Unlike the questions for the FINRA Series 7 exam, most of the knowledge required for angel investing certification centers more around principles, definitions and best practices rather than distinct points of law.  Only about 10% of the angel certification test is about specific regulations and point of law, yet the knowledge the test represents is what angel investors should know.  This ratio represents the ratio of technical to legal know-how in other professional exams and would represent a step-up in the professionalism of angel investing.
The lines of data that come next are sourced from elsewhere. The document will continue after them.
(** * A node without neighbors *)

Lemma evolve_isolated (net_size deci_num : nat)
    (connection_lists : list (list nat)) (deci_domi subsizes : list nat)
    (deci_dist_t : matrix) :
  2 <= deci_num ->
  cycle_arrays net_size connection_lists deci_domi subsizes deci_dist_t ->
  Forall (distribution deci_num) deci_dist_t ->
  (forall n, n < net_size -> 1 <= nth n subsizes 0) ->
  forall order deci_dist,
    (forall i, In i order -> i < net_size) ->
    (exists u, In u order /\ nth u connection_lists [] = []) ->
    length deci_dist = net_size ->
    Forall (distribution deci_num) deci_dist ->
    Evolution.evolve deci_num connection_lists deci_domi subsizes deci_dist_t
      order deci_dist = Raise ValueError.
Proof.
  intros Hnum Harr Hsnap Hpos.
  induction order as [|a rest IH]; intros dd Hord (u & Hu & Hiso) Hlen Hrows;
    [contradiction|].
  cbn [Evolution.evolve].
  assert (Ha : a < net_size) by (apply Hord; left; reflexivity).
  destruct (list_eq_dec Nat.eq_dec (nth a connection_lists []) []) as [Ea|Na].
  - destruct (isolated_node_raises deci_num connection_lists deci_domi subsizes
                deci_dist_t dd a) as (_ & _ & E).
    + rewrite <- Ea. apply nth_error_nth'.
      rewrite (arrays_connections Harr). assumption.
    + rewrite (arrays_domi Harr). assumption.
    + rewrite (arrays_snapshot Harr). assumption.
    + lia.
    + rewrite E. reflexivity.
  - destruct (update_node_total deci_num connection_lists deci_domi subsizes
                deci_dist_t net_size Hnum Harr Hsnap Hpos dd a Ha Na Hlen Hrows)
      as (dd1 & E & Hl1 & Hr1).
    rewrite E. cbn [bind]. apply IH; try assumption.
    + intros i Hi. apply Hord. right. assumption.
    + exists u. split; [|assumption].
      destruct Hu as [<-|Hu]; [contradiction | assumption].
Qed.

(** X13.  A node without neighbors stops every cycle: on a well-formed
    topology with distributions in every row, the cycle raises [ValueError]
    as soon as one node has an empty connection list. *)
Theorem isolated_node_stops_the_cycle (net_size deci_num : nat)
    (connection_lists : list (list nat)) (subsizes : list nat)
    (deci_dist : matrix) :
  Topology.well_formed connection_lists net_size ->
  (exists u, u < net_size /\ nth u connection_lists [] = []) ->
  2 <= deci_num ->
  length subsizes = net_size ->
  length deci_dist = net_size ->
  Forall (distribution deci_num) deci_dist ->
  Evolution.simulation_cycle net_size deci_num connection_lists subsizes
    deci_dist = Raise ValueError.
Proof.
  intros Hwf (u & Hu & Hiso) Hnum Hss Hdd Hrows.
  unfold Evolution.simulation_cycle.
  destruct (argmax_rows_ok deci_num deci_dist) as (domi & Ea); [lia|assumption|].
  rewrite Ea. cbn [bind].
  pose proof (argmax_rows_length _ _ Ea) as Hdomi. rewrite Hdd in Hdomi.
  destruct (detector_total connection_lists domi net_size Hwf Hdomi)
    as (sgs & Es & Hperm & _ & Hsizes).
  rewrite Es. cbn [bind].
  destruct (Hsizes subsizes Hss) as (ss' & Ez & Hss' & Hval).
  rewrite Ez. cbn [bind].
  rewrite (evolve_isolated net_size deci_num connection_lists domi ss' deci_dist);
    try assumption; try reflexivity.
  - constructor; try assumption; [apply (Topology.wf_length Hwf)|].
    intros v l Hv w Hw. apply (Topology.wf_range Hwf (u := v)).
    exists l. tauto.
  - intros n Hn.
    assert (Hin : In n (concat sgs)).
    { apply (Permutation_in _ (Permutation_sym Hperm)). apply in_seq. lia. }
    apply in_concat in Hin. destruct Hin as (sub & Hsub & Hnsub).
    rewrite (nth_error_nth _ _ _ (Hval sub n Hsub Hnsub)).
    destruct sub; [contradiction | simpl; lia].
  - intros i Hi. apply in_seq in Hi. lia.
  - exists u. split; [apply in_seq; lia | assumption].
Qed.

Lemma three_nodes_well_formed : Topology.well_formed [[]; [2]; [1]] 3.
Proof.
  constructor.
  - reflexivity.
  - intros u v (l & El & Hl).
    destruct u as [|[|[|u]]]; simpl in El;
      try (destruct u; discriminate);
      inversion El; subst l; simpl in Hl; lia.
  - intros u (l & El & Hl).
    destruct u as [|[|[|u]]]; simpl in El;
      try (destruct u; discriminate);
      inversion El; subst l; simpl in Hl; lia.
  - intros u l El.
    destruct u as [|[|[|u]]]; simpl in El;
      try (destruct u; discriminate);
      inversion El; subst l;
      repeat (constructor; [simpl; lia|]); constructor.
  - intros u v (l & El & Hl).
    destruct u as [|[|[|u]]]; simpl in El;
      try (destruct u; discriminate);
      inversion El; subst l; simpl in Hl;
      repeat (destruct Hl as [<-|Hl]); try contradiction;
      eexists; (split; [reflexivity | simpl; tauto]).
Qed.

Lemma isolated_node_stops_the_cycle_witness :
  Evolution.simulation_cycle 3 2 [[]; [2]; [1]] [0; 0; 0]
    [[(1 / 2)%R; (1 / 2)%R]; [(1 / 4)%R; (3 / 4)%R]; [1%R; 0%R]]
  = Raise ValueError.
Proof.
  apply (isolated_node_stops_the_cycle 3 2 [[]; [2]; [1]] [0; 0; 0]
           [[(1 / 2)%R; (1 / 2)%R]; [(1 / 4)%R; (3 / 4)%R]; [1%R; 0%R]]
           three_nodes_well_formed).
  - exists 0. split; [lia | reflexivity].
  - lia.
  - reflexivity.
  - reflexivity.
  - unfold distribution, np_sum. repeat constructor; simpl; lra.
Defined.

(** * From the node positions to the cycles *)

(** X14.  The two parts together: on the network built from the node
    positions, the cycles run without an exception and keep every row a
    distribution as long as every node has another node on one of the six
    positions around it. *)
Theorem cycles_run_on_the_network (cycles net_size deci_num : nat)
    (nodes : list Network.position) :
  net_size <= length nodes ->
  (forall i, i < net_size ->
     exists j, j < net_size /\
       In (node_at nodes j) (Network.around (node_at nodes i))) ->
  2 <= deci_num ->
  forall subsizes deci_dist,
    length subsizes = net_size ->
    length deci_dist = net_size ->
    Forall (distribution deci_num) deci_dist ->
    exists connections connection_lists deci_dist' subsizes',
      Network.network nodes net_size = Ok (connections, connection_lists) /\
      Evolution.run_cycles cycles net_size deci_num connection_lists subsizes
        deci_dist = Ok (deci_dist', subsizes') /\
      length deci_dist' = net_size /\
      Forall (distribution deci_num) deci_dist'.
Proof.
  intros Hn Hnb Hnum ss dd Hss Hdd Hrows.
  destruct (network_ok nodes net_size Hn) as (c & E & _ & _).
  set (cl := map (fun i => filter (linked nodes i) (seq 0 net_size))
               (seq 0 net_size)) in *.
  assert (Hwf : Topology.well_formed cl net_size)
    by apply lists_well_formed.
  assert (Hne : forall u, u < net_size -> nth u cl [] <> []).
  { intros u Hu. destruct (Hnb u Hu) as (j & Hj & Hin).
    assert (Hadj : Topology.adjacent cl u j).
    { apply lists_adjacent. split; [assumption|]. split; [assumption|].
      apply is_neighbor_around. assumption. }
    destruct Hadj as (l & Hl & Hjl). rewrite (nth_error_nth _ _ _ Hl).
    intro El. rewrite El in Hjl. contradiction. }
  exists c, cl.
  destruct (run_cycles_total net_size deci_num cl Hwf Hne Hnum cycles ss dd
              Hss Hdd Hrows) as (dd' & ss' & Er & Hl & Hr).
  exists dd', ss'. auto.
Qed.

Lemma cycles_run_on_the_network_witness :
  exists connections connection_lists deci_dist' subsizes',
    Network.network [(0, 0); (1, 0)]%Z 2 = Ok (connections, connection_lists) /\
    Evolution.run_cycles 4 2 2 connection_lists [0; 0] two_rows
      = Ok (deci_dist', subsizes') /\
    length deci_dist' = 2 /\
    Forall (distribution 2) deci_dist'.
Proof.
  apply (cycles_run_on_the_network 4 2 2 [(0, 0); (1, 0)]%Z).
  - simpl. lia.
  - intros i Hi. destruct i as [|[|i]]; [exists 1 | exists 0 | lia];
      (split; [lia | simpl; tauto]).
  - lia.
  - reflexivity.
  - reflexivity.
  - unfold two_rows, distribution, np_sum.
    repeat constructor; simpl; lra.
Defined.

(** * The order of the subgroups *)

Section OrderFacts.

Variable connection_lists : list (list nat).
Variable deci_domi : list nat.

Lemma list_remove_split (x : nat) (l l' : list nat) :
  list_remove x l = Ok l' ->
  exists l1 l2, l = l1 ++ x :: l2 /\ l' = l1 ++ l2.
Proof.
  revert l'. induction l as [|y t IH]; simpl; intros l' H; [discriminate|].
  destruct (Nat.eqb_spec x y) as [->|Hne].
  - inversion H. exists [], l'. split; reflexivity.
  - destruct (list_remove x t) as [t'| |]; simpl in H; try discriminate.
    inversion H. destruct (IH t' eq_refl) as (l1 & l2 & -> & ->).
    exists (y :: l1), l2. split; reflexivity.
Qed.

Lemma sorted_remove (x : nat) (l1 l2 : list nat) :
  StronglySorted lt (l1 ++ x :: l2) -> StronglySorted lt (l1 ++ l2).
Proof.
  induction l1 as [|y l1 IH]; simpl; intro H.
  - inversion H. assumption.
  - inversion H as [|? ? Hs Hall]; subst. constructor; [apply IH; assumption|].
    rewrite Forall_forall in *. intros z Hz. apply Hall.
    apply in_app_or in Hz. apply in_or_app. simpl. tauto.
Qed.

Lemma sorted_snoc (l : list nat) (y : nat) :
  StronglySorted lt l -> (forall x, In x l -> x < y) ->
  StronglySorted lt (l ++ [y]).
Proof.
  induction 1 as [|x l Hs IH Hall]; intro Hy; simpl.
  - constructor; constructor.
  - constructor.
    + apply IH. intros z Hz. apply Hy. right. assumption.
    + rewrite Forall_forall in *. intros z Hz. apply in_app_or in Hz.
      destruct Hz as [Hz|[<-|[]]]; [apply Hall; assumption|].
      apply Hy. left. reflexivity.
Qed.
The SEC has set income and asset limits to the definition of accredited investors with good intention.  Unfortunately, simply having wealth does not make one qualified to make good investments and there are plenty of stories of wealthy people making imprudent investments that resulted in disaster.  Better to allow a criterion based on knowledge, so that investors understand how to balance risk and opportunities through diversified investments and well accepted principles of successful angel investing.  We hope the SEC will consider this certification as a means to becoming accredited, and open up angel investing to a broader audience while accelerating American economic development through greater investment in our job creating startups.

 

Peter Adams

Managing Director, Rockies Venture Fund I, LP
Executive Director, Rockies Venture Club, Inc.